Suicide by Cop - Saddam and A'jad

Next time you're speeding and see a flashing red light behind you, don't take out that black metal flashlight and point it at the cop. It's an invitation to suicide.  It doesn't matter that you're not pointing a gun: If it looks like a gun, it'll be treated like a gun.

So what do you say about somebody who deliberately provokes a shootout that ends in his own demise?  That's exactly what Saddam Hussein did when he threatened the cop on the beat in the Gulf region with WMDs. He pointed that empty gun at the United States and his neighbors, and lost everything as a result. It was suicide by cop.

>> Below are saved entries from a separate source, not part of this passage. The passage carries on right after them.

(** A run of 429s and error statuses over a poller that waits for all its
    jobs. *)
Lemma run_unanswered answers :
  forall p,
    Poller.jobs p <> [] ->
    waiting_for_all p ->
    (Poller.currentErrorCycle p <= 50)%nat ->
    Forall unanswered answers ->
    exists p' effects,
      Poller.run p answers = Some (p', effects)
      /\ if (Poller.currentErrorCycle p + error_cycles answers <=? 50)%nat
         then Poller.jobs p' = Poller.jobs p
              /\ Poller.currentErrorCycle p'
                 = (Poller.currentErrorCycle p + error_cycles answers)%nat
              /\ deliveries effects = []
         else Poller.jobs p' = []
              /\ deliveries effects
                 = map (fun i => (i, Poller.TOO_MANY_NETWORK_ERRORS)) (held p).
Proof.
  induction answers as [| r rest IH]; intros p Some_jobs W Low All.
  - exists p, []. split; [reflexivity |]. simpl. rewrite Nat.add_0_r.
    destruct (Nat.leb_spec (Poller.currentErrorCycle p) 50); [auto | lia].
  - inversion All as [| ? ? Hr All']; subst.
    destruct (unresolved_all p W) as [U Ids].
    assert (Ask : map snd (Poller.jobs p) <> [])
      by (destruct (Poller.jobs p); [congruence | discriminate]).
    destruct Hr as [-> | (code & ->)].
    + (* 429: neither counted nor reset *)
      assert (N : Poller.next p Poller.RateLimited
                  = Some (p, [Poller.Request (held p); Poller.Wait 5000])).
      { unfold Poller.next. rewrite U, Ids.
        destruct (map snd (Poller.jobs p)); [congruence | reflexivity]. }
      destruct (IH p Some_jobs W Low All') as (p' & effects & R & Then).
      exists p'. eexists. split.
      * cbn [Poller.run]. rewrite N, R. reflexivity.
      * cbn [error_cycles]. rewrite deliveries_app. cbn [deliveries app].
        exact Then.
    + destruct (Nat.ltb_spec Poller.MAX_ERROR_CYCLES
                  (S (Poller.currentErrorCycle p))) as [Over | Under].
      * (* the 51st error in a row *)
        assert (N : Poller.next p (Poller.OtherStatus code)
                    = Some ({| Poller.jobs := [];
                               Poller.currentErrorCycle :=
                                 S (Poller.currentErrorCycle p) |},
                            Poller.Request (held p) :: Poller.Wait 5000
                            :: map (fun w => Poller.Deliver (Poller.jobId w)
                                               Poller.TOO_MANY_NETWORK_ERRORS)
                                   (map snd (Poller.jobs p)))).
        { unfold Poller.next. rewrite U, Ids.
          destruct (map snd (Poller.jobs p)) as [| w ws] eqn:M;
            [congruence |].
          apply Nat.ltb_lt in Over. rewrite Over.
          unfold Poller.fail_all. rewrite fail_all_empties; trivial.
          rewrite Ids. apply incl_refl. }
        destruct (run_idle rest
                    {| Poller.jobs := [];
                       Poller.currentErrorCycle :=
                         S (Poller.currentErrorCycle p) |} eq_refl)
          as (effects & R & D).
        do 2 eexists. split.
        -- cbn [Poller.run]. rewrite N, R. reflexivity.
        -- unfold Poller.MAX_ERROR_CYCLES in Over. cbn [error_cycles].
           destruct (Nat.leb_spec
                       (Poller.currentErrorCycle p + S (error_cycles rest)) 50);
             [lia |].
           split; [reflexivity |].
           rewrite deliveries_app. cbn [deliveries app].
           rewrite D, app_nil_r.
           rewrite (deliveries_map Poller.jobId
                      (fun _ => Poller.TOO_MANY_NETWORK_ERRORS)).
           rewrite <- Ids, !map_map. reflexivity.
      * assert (N : Poller.next p (Poller.OtherStatus code)
                    = Some ({| Poller.jobs := Poller.jobs p;
                               Poller.currentErrorCycle :=
                                 S (Poller.currentErrorCycle p) |},
                            [Poller.Request (held p); Poller.Wait 5000])).
        { unfold Poller.next. rewrite U, Ids.
          destruct (map snd (Poller.jobs p)); [congruence |].
          apply Nat.ltb_ge in Under. now rewrite Under. }
        unfold Poller.MAX_ERROR_CYCLES in Under.
        destruct (IH {| Poller.jobs := Poller.jobs p;
                        Poller.currentErrorCycle :=
                          S (Poller.currentErrorCycle p) |}
                    Some_jobs W ltac:(simpl; lia) All')
          as (p' & effects & R & Then).
        exists p'. eexists. split.
        -- cbn [Poller.run]. rewrite N, R. reflexivity.
        -- cbn [error_cycles]. rewrite deliveries_app. cbn [deliveries app].
           cbn [Poller.jobs Poller.currentErrorCycle held] in Then.
           rewrite Nat.add_succ_r. exact Then.
Qed.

That's why I beg to doubt the conclusion of a new book by Ronald Kessler claiming that Saddam Hussein pretended to have WMDs because he was trying to bluff the mullahs next door. Mark Goldblatt summarized the theory on National Review Online:
"Saddam ultimately feared United Nations actions less than he feared an attack from Iran . . . which, he calculated, would be much more likely if the leaders of Iran knew he had no WMDs. Kessler based his conclusions on information obtained by an Arabic-speaking FBI agent named George Piro who debriefed and befriended Saddam after the dictator's capture in Iraq, during his months of captivity before his eventual execution."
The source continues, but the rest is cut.